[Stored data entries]
/---
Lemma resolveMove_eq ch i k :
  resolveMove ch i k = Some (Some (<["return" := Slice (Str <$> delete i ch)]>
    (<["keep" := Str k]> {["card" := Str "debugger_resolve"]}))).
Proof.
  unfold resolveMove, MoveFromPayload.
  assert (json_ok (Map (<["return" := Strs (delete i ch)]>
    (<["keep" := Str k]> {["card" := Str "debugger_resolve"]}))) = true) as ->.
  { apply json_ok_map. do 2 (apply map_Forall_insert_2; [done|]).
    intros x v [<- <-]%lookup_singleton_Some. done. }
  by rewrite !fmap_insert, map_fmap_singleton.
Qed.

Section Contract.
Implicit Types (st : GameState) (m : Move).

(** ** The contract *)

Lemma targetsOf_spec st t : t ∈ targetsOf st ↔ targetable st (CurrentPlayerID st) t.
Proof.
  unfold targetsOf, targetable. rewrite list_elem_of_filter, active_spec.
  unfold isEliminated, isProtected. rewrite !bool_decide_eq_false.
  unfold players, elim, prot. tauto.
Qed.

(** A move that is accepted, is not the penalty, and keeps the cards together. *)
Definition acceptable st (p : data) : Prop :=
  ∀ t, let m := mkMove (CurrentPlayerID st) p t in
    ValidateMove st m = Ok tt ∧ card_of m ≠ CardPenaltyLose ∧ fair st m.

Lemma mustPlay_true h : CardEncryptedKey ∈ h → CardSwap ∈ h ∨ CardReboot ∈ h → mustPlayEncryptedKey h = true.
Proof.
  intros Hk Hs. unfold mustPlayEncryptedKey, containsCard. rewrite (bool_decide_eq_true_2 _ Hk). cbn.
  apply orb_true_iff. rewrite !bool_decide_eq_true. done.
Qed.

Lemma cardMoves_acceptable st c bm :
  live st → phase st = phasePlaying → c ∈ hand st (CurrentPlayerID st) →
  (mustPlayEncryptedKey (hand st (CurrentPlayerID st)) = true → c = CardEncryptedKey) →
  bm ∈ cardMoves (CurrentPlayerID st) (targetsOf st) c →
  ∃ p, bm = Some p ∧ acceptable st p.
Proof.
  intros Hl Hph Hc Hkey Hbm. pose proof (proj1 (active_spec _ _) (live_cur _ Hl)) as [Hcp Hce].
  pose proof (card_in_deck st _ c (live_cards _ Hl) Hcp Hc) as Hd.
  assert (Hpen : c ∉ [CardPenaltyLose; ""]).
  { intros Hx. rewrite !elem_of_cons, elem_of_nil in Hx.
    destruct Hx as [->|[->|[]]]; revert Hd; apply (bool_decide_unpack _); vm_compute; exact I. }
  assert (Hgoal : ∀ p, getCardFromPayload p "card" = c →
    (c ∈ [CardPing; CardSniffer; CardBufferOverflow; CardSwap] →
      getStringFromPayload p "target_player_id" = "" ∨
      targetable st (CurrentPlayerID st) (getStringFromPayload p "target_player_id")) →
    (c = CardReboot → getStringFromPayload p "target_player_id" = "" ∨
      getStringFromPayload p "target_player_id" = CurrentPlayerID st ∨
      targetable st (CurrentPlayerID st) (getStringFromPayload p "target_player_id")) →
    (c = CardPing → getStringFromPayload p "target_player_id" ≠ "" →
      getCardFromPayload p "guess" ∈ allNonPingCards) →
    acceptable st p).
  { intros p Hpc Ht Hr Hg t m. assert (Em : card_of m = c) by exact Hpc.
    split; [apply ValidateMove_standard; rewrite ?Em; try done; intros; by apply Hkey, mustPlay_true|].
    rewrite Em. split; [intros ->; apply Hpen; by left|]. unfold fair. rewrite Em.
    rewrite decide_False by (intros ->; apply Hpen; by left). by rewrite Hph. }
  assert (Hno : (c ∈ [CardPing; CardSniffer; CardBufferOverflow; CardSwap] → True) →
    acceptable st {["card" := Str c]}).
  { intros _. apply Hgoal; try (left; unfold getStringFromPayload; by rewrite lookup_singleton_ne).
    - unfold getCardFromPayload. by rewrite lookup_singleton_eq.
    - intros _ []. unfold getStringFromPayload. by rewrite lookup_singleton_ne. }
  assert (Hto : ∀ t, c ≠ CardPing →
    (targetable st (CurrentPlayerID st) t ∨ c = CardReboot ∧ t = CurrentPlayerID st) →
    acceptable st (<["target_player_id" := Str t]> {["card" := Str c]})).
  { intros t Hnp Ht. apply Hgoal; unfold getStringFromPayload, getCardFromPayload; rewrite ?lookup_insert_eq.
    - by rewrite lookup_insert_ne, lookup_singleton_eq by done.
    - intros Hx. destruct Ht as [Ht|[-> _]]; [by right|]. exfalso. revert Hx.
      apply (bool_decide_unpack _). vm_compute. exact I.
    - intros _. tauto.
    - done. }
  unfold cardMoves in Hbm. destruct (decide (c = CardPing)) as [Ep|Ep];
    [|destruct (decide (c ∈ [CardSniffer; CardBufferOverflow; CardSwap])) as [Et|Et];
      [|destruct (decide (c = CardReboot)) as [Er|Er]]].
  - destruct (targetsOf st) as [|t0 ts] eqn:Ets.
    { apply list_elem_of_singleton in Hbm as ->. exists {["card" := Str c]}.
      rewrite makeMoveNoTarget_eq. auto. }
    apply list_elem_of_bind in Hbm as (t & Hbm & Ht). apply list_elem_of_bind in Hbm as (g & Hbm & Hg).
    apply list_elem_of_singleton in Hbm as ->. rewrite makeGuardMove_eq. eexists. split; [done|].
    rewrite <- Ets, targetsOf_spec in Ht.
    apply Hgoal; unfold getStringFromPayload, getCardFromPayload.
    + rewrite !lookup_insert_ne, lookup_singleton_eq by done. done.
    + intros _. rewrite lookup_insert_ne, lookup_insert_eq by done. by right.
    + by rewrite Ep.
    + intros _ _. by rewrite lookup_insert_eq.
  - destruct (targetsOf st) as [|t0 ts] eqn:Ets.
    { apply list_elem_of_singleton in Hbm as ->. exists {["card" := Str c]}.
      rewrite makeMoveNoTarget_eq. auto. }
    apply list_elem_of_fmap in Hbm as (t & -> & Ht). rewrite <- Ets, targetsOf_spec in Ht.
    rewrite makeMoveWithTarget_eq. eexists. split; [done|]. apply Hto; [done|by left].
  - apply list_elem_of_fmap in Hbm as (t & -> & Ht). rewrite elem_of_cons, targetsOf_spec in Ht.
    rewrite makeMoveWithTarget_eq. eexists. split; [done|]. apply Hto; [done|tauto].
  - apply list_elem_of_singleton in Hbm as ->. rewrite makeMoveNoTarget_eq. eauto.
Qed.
\---
/---
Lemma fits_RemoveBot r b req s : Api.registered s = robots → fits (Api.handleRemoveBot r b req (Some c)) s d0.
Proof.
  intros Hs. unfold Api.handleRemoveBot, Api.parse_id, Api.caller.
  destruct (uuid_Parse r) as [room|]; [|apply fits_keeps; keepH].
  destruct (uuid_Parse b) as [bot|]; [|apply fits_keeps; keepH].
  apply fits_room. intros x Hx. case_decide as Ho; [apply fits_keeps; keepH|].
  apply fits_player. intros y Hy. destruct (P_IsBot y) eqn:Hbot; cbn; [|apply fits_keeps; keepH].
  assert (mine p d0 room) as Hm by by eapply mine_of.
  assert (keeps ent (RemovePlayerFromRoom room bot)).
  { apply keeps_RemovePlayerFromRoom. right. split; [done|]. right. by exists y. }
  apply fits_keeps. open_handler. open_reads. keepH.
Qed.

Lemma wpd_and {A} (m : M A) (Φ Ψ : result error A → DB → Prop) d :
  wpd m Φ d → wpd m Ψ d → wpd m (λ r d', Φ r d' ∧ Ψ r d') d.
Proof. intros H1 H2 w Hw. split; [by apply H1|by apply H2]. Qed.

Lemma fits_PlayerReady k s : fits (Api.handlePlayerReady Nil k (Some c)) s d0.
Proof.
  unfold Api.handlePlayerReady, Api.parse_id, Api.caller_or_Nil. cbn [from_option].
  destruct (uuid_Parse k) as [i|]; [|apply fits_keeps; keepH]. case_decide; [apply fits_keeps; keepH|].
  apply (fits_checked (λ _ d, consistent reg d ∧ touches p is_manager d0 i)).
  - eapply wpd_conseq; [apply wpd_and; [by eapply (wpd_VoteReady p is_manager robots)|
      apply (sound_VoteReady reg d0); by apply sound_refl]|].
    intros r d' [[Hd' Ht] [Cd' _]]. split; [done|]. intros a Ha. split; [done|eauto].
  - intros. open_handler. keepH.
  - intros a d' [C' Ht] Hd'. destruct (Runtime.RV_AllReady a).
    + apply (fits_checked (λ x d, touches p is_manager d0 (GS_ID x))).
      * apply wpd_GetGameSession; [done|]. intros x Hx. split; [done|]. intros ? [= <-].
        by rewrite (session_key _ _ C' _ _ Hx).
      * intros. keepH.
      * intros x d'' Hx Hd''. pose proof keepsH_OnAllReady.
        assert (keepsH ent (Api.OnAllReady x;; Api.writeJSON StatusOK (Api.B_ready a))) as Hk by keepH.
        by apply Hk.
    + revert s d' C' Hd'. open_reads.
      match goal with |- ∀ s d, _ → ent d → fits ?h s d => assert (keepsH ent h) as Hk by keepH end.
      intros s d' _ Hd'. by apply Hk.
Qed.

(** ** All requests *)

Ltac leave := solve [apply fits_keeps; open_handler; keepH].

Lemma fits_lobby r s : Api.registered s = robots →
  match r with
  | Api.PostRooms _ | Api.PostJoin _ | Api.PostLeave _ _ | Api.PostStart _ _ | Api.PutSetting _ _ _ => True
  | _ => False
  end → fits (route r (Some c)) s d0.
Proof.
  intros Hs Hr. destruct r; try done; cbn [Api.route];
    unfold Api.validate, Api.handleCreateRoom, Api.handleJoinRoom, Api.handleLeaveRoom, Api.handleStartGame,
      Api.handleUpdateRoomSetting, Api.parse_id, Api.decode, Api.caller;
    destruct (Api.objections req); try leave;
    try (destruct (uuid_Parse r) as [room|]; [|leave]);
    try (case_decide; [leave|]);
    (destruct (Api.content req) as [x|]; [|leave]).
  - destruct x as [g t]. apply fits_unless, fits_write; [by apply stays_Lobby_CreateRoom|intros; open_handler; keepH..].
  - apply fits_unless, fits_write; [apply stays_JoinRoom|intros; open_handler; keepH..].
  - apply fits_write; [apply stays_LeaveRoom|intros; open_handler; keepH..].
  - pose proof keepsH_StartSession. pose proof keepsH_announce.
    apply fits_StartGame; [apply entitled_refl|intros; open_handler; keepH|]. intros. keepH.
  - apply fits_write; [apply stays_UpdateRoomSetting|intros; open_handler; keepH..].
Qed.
\---
• The task:
Look above for the line with "end → fits (route r (Some c)) s d0." and the line with "- pose proof". Retype those two lines and every line between them exactly, adding nothing.

• Expected answer:
  end → fits (route r (Some c)) s d0.
Proof.
  intros Hs Hr. destruct r; try done; cbn [Api.route];
    unfold Api.validate, Api.handleCreateRoom, Api.handleJoinRoom, Api.handleLeaveRoom, Api.handleStartGame,
      Api.handleUpdateRoomSetting, Api.parse_id, Api.decode, Api.caller;
    destruct (Api.objections req); try leave;
    try (destruct (uuid_Parse r) as [room|]; [|leave]);
    try (case_decide; [leave|]);
    (destruct (Api.content req) as [x|]; [|leave]).
  - destruct x as [g t]. apply fits_unless, fits_write; [by apply stays_Lobby_CreateRoom|intros; open_handler; keepH..].
  - apply fits_unless, fits_write; [apply stays_JoinRoom|intros; open_handler; keepH..].
  - apply fits_write; [apply stays_LeaveRoom|intros; open_handler; keepH..].
  - pose proof keepsH_StartSession. pose proof keepsH_announce.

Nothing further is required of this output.